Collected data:

**********

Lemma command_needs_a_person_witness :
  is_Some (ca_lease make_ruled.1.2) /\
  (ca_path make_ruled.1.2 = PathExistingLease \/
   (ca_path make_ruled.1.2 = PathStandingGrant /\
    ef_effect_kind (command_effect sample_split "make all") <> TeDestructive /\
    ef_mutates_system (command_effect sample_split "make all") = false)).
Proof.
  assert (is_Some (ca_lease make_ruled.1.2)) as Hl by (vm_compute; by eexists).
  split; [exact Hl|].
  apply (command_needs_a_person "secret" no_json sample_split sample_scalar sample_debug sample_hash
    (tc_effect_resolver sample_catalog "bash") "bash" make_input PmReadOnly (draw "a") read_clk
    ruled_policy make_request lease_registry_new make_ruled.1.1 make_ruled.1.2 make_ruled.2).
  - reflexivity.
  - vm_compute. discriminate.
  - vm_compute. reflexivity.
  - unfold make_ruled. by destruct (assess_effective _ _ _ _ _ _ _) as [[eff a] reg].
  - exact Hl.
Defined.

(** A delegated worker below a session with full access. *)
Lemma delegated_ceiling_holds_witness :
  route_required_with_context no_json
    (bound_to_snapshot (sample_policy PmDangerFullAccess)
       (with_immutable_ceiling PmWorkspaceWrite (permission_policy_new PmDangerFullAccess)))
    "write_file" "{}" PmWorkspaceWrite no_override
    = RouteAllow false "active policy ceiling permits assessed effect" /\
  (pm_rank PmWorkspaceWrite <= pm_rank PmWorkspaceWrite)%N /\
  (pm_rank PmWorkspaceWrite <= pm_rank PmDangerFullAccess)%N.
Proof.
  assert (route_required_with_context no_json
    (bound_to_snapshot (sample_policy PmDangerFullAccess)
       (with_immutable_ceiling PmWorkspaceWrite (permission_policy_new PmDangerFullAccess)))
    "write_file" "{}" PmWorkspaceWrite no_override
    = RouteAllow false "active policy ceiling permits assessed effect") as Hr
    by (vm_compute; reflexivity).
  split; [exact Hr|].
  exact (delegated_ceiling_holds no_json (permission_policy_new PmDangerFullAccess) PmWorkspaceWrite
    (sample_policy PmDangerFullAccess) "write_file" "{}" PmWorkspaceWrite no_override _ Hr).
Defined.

**********

*PROBLEM STATEMENT:*
Retype every entry exactly.

*TASK OUTPUT:*
Lemma command_needs_a_person_witness :
  is_Some (ca_lease make_ruled.1.2) /\
  (ca_path make_ruled.1.2 = PathExistingLease \/
   (ca_path make_ruled.1.2 = PathStandingGrant /\
    ef_effect_kind (command_effect sample_split "make all") <> TeDestructive /\
    ef_mutates_system (command_effect sample_split "make all") = false)).
Proof.
  assert (is_Some (ca_lease make_ruled.1.2)) as Hl by (vm_compute; by eexists).
  split; [exact Hl|].
  apply (command_needs_a_person "secret" no_json sample_split sample_scalar sample_debug sample_hash
    (tc_effect_resolver sample_catalog "bash") "bash" make_input PmReadOnly (draw "a") read_clk
    ruled_policy make_request lease_registry_new make_ruled.1.1 make_ruled.1.2 make_ruled.2).
  - reflexivity.
  - vm_compute. discriminate.
  - vm_compute. reflexivity.
  - unfold make_ruled. by destruct (assess_effective _ _ _ _ _ _ _) as [[eff a] reg].
  - exact Hl.
Defined.

(** A delegated worker below a session with full access. *)
Lemma delegated_ceiling_holds_witness :
  route_required_with_context no_json
    (bound_to_snapshot (sample_policy PmDangerFullAccess)
       (with_immutable_ceiling PmWorkspaceWrite (permission_policy_new PmDangerFullAccess)))
    "write_file" "{}" PmWorkspaceWrite no_override
    = RouteAllow false "active policy ceiling permits assessed effect" /\
  (pm_rank PmWorkspaceWrite <= pm_rank PmWorkspaceWrite)%N /\
  (pm_rank PmWorkspaceWrite <= pm_rank PmDangerFullAccess)%N.
Proof.
  assert (route_required_with_context no_json
    (bound_to_snapshot (sample_policy PmDangerFullAccess)
       (with_immutable_ceiling PmWorkspaceWrite (permission_policy_new PmDangerFullAccess)))
    "write_file" "{}" PmWorkspaceWrite no_override
    = RouteAllow false "active policy ceiling permits assessed effect") as Hr
    by (vm_compute; reflexivity).
  split; [exact Hr|].
  exact (delegated_ceiling_holds no_json (permission_policy_new PmDangerFullAccess) PmWorkspaceWrite
    (sample_policy PmDangerFullAccess) "write_file" "{}" PmWorkspaceWrite no_override _ Hr).
Defined.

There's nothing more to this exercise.